» **WHAT YOU HAVE TO DO**: In the listing below, find the line containing "exists h' n', block_at" and the line containing "destruct (IH (S". Repeat exactly those two lines and every line between them.

» **RECORDS SHOWN**:

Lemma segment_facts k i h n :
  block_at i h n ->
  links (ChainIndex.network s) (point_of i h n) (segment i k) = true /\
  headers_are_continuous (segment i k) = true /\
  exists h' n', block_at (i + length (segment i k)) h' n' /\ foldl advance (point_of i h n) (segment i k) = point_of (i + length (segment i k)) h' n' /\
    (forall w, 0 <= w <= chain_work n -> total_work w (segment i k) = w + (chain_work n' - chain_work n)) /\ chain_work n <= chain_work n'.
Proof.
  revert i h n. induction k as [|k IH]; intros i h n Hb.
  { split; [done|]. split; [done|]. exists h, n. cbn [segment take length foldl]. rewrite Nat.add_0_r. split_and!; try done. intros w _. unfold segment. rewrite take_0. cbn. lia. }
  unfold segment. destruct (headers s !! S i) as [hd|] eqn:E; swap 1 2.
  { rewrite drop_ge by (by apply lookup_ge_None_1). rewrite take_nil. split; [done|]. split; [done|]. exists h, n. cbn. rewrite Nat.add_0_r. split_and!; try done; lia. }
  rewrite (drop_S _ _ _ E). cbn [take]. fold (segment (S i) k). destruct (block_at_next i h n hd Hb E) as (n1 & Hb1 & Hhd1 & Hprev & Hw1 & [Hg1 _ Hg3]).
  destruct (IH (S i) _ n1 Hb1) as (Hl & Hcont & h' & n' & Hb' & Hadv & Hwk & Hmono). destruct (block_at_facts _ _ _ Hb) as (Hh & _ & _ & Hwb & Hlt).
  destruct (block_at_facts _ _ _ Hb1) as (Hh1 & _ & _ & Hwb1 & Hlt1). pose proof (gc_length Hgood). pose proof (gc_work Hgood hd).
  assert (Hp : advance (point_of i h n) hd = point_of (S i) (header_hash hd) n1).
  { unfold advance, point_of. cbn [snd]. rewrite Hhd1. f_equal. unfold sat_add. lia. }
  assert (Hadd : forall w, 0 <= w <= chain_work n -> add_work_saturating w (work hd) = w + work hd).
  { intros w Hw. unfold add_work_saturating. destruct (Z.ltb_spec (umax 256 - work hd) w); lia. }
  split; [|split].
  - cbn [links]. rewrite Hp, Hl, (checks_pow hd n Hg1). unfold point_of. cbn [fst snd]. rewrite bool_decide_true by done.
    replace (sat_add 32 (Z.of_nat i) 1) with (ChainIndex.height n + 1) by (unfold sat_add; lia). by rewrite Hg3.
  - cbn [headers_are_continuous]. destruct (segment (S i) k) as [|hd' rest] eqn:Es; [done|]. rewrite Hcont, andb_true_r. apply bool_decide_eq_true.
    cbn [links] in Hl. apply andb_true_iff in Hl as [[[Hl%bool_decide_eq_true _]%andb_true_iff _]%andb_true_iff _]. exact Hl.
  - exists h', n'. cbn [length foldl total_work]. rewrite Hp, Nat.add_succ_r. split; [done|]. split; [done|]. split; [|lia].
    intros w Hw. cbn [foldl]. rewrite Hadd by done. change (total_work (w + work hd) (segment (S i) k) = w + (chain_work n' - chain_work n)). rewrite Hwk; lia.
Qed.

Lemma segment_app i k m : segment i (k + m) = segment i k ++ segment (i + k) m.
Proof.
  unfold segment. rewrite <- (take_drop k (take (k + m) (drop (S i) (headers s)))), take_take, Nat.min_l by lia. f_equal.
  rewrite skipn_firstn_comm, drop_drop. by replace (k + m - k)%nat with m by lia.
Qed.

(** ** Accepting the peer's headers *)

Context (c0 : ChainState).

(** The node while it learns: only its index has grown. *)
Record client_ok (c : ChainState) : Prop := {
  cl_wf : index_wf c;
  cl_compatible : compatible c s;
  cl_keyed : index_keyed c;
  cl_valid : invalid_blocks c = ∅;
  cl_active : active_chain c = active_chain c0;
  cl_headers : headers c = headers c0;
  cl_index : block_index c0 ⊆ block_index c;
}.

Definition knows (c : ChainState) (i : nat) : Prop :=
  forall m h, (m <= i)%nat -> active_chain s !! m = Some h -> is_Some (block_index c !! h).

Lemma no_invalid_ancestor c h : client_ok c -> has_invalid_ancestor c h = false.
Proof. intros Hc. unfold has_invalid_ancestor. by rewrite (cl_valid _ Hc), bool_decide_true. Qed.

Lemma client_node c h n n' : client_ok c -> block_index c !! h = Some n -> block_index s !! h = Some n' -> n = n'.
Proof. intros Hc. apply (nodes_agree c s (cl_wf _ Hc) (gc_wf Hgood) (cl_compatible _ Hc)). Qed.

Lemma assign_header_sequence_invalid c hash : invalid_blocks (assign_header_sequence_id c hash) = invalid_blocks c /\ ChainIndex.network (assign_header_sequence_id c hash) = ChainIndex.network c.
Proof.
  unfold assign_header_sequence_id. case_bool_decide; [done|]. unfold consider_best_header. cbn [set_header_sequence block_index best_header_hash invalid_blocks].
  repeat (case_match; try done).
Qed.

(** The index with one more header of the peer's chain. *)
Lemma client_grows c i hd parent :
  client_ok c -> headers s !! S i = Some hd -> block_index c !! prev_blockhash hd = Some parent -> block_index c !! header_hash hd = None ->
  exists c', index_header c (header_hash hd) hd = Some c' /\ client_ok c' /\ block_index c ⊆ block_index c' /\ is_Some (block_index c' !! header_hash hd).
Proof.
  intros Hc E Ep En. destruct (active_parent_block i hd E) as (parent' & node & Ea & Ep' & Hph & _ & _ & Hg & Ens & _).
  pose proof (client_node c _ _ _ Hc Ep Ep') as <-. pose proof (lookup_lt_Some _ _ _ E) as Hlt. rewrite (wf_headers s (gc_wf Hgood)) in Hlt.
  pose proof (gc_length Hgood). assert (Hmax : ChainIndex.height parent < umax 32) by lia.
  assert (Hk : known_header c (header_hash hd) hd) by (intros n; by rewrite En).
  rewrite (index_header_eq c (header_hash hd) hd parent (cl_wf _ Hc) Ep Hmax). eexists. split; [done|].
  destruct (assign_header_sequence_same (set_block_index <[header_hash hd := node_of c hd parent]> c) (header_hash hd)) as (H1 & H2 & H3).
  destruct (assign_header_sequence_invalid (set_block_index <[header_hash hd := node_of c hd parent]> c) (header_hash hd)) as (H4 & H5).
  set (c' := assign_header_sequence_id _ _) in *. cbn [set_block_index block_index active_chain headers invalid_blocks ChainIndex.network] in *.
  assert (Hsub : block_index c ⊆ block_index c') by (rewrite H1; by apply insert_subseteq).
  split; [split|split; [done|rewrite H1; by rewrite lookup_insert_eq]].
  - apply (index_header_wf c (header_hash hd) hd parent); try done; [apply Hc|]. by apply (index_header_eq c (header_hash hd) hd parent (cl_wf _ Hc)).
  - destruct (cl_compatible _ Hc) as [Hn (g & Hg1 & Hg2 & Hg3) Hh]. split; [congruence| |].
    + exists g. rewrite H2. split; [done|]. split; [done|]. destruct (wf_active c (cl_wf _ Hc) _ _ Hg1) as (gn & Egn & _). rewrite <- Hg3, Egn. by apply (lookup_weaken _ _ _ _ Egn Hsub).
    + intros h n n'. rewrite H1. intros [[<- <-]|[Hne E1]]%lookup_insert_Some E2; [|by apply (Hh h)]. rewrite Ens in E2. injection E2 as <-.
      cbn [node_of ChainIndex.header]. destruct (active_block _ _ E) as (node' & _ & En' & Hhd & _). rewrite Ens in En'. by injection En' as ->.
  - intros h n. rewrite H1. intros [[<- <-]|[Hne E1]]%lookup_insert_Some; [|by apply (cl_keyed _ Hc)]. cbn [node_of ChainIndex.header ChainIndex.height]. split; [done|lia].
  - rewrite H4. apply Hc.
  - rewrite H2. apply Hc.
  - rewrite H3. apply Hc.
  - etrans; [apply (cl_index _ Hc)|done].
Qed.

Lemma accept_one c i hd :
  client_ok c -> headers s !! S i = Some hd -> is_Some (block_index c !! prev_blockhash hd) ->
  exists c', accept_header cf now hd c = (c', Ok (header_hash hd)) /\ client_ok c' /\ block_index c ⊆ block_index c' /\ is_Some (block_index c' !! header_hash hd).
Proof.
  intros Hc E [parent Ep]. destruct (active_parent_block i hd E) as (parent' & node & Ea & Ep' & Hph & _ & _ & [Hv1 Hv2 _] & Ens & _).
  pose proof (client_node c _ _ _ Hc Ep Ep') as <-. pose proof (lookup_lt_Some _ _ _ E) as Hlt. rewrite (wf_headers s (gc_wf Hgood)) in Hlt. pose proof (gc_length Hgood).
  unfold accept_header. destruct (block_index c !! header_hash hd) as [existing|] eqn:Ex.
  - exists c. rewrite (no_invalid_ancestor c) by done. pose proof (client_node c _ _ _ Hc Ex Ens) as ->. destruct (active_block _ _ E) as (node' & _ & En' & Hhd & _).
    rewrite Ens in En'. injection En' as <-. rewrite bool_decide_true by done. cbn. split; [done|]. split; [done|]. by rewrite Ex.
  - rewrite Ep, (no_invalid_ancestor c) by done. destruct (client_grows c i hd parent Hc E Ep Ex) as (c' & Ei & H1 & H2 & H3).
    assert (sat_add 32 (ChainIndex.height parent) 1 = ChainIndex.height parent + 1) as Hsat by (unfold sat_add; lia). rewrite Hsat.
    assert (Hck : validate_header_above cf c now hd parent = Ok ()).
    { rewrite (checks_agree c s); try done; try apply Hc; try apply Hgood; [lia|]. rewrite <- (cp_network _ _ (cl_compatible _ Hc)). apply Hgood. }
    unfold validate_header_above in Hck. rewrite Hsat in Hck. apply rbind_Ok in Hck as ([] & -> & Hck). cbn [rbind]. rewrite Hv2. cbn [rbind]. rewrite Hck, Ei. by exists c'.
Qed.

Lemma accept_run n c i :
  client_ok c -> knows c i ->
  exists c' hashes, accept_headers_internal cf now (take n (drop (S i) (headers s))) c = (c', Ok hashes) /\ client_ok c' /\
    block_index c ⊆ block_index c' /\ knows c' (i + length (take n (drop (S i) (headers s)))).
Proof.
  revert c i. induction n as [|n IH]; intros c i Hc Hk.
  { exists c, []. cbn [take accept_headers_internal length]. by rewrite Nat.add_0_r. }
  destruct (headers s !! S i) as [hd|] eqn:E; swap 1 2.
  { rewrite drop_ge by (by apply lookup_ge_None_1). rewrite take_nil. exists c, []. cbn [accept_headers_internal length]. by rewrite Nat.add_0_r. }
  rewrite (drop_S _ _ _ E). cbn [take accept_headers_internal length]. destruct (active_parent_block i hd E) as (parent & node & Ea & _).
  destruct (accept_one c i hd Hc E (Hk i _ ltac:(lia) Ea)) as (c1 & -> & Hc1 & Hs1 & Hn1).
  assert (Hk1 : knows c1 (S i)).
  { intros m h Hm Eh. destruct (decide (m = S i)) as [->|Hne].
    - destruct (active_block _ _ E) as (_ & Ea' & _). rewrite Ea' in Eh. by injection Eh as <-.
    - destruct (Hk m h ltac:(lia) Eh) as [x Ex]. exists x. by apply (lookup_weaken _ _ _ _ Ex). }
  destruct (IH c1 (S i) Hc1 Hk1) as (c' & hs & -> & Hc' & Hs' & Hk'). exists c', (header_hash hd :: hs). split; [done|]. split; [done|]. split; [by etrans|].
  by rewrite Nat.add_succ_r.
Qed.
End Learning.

* * *

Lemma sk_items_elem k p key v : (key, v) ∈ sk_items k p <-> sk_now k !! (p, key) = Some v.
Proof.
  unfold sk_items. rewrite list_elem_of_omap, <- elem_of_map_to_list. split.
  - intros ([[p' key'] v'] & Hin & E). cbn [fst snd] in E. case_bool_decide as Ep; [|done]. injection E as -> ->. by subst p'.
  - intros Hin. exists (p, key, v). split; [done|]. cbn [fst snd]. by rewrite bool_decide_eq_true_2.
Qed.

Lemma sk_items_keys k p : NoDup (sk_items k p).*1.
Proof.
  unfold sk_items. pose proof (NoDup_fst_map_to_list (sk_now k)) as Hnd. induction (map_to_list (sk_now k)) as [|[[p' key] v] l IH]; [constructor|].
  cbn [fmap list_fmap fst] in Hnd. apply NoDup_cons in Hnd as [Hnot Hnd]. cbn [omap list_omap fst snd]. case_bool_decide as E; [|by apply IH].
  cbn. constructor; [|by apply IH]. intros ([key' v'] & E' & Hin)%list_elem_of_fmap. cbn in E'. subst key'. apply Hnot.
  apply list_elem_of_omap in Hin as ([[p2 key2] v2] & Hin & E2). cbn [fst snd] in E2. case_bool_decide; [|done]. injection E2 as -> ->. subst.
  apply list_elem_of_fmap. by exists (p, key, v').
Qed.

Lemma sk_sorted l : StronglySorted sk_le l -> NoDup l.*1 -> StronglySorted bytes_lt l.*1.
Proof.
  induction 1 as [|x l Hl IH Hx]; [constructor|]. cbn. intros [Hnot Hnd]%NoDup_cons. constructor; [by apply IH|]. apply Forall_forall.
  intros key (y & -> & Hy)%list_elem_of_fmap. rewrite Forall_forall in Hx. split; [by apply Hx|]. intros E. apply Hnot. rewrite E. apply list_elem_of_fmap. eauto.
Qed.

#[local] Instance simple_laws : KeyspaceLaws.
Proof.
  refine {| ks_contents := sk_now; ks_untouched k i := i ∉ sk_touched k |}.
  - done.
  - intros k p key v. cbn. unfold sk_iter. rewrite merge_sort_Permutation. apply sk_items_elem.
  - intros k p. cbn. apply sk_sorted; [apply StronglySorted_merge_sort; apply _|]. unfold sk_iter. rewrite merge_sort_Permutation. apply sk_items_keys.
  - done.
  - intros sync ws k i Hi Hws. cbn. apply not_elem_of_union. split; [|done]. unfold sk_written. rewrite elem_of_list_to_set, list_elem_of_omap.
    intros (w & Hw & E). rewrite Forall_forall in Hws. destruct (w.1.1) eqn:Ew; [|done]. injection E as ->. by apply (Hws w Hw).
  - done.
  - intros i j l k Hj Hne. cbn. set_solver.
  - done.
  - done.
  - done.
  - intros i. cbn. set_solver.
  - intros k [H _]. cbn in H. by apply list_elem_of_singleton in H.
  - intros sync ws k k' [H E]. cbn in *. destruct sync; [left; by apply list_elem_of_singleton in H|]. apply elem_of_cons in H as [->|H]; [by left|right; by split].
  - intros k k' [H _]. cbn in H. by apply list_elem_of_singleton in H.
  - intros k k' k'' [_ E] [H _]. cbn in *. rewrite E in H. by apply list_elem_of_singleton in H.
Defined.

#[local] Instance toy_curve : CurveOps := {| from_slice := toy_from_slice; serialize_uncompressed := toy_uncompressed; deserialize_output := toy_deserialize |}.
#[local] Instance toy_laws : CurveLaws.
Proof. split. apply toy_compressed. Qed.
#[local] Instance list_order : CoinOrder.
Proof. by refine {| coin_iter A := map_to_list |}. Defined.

» **SOLUTION TO THE PROBLEM**:
  exists h' n', block_at (i + length (segment i k)) h' n' /\ foldl advance (point_of i h n) (segment i k) = point_of (i + length (segment i k)) h' n' /\
    (forall w, 0 <= w <= chain_work n -> total_work w (segment i k) = w + (chain_work n' - chain_work n)) /\ chain_work n <= chain_work n'.
Proof.
  revert i h n. induction k as [|k IH]; intros i h n Hb.
  { split; [done|]. split; [done|]. exists h, n. cbn [segment take length foldl]. rewrite Nat.add_0_r. split_and!; try done. intros w _. unfold segment. rewrite take_0. cbn. lia. }
  unfold segment. destruct (headers s !! S i) as [hd|] eqn:E; swap 1 2.
  { rewrite drop_ge by (by apply lookup_ge_None_1). rewrite take_nil. split; [done|]. split; [done|]. exists h, n. cbn. rewrite Nat.add_0_r. split_and!; try done; lia. }
  rewrite (drop_S _ _ _ E). cbn [take]. fold (segment (S i) k). destruct (block_at_next i h n hd Hb E) as (n1 & Hb1 & Hhd1 & Hprev & Hw1 & [Hg1 _ Hg3]).
  destruct (IH (S i) _ n1 Hb1) as (Hl & Hcont & h' & n' & Hb' & Hadv & Hwk & Hmono). destruct (block_at_facts _ _ _ Hb) as (Hh & _ & _ & Hwb & Hlt).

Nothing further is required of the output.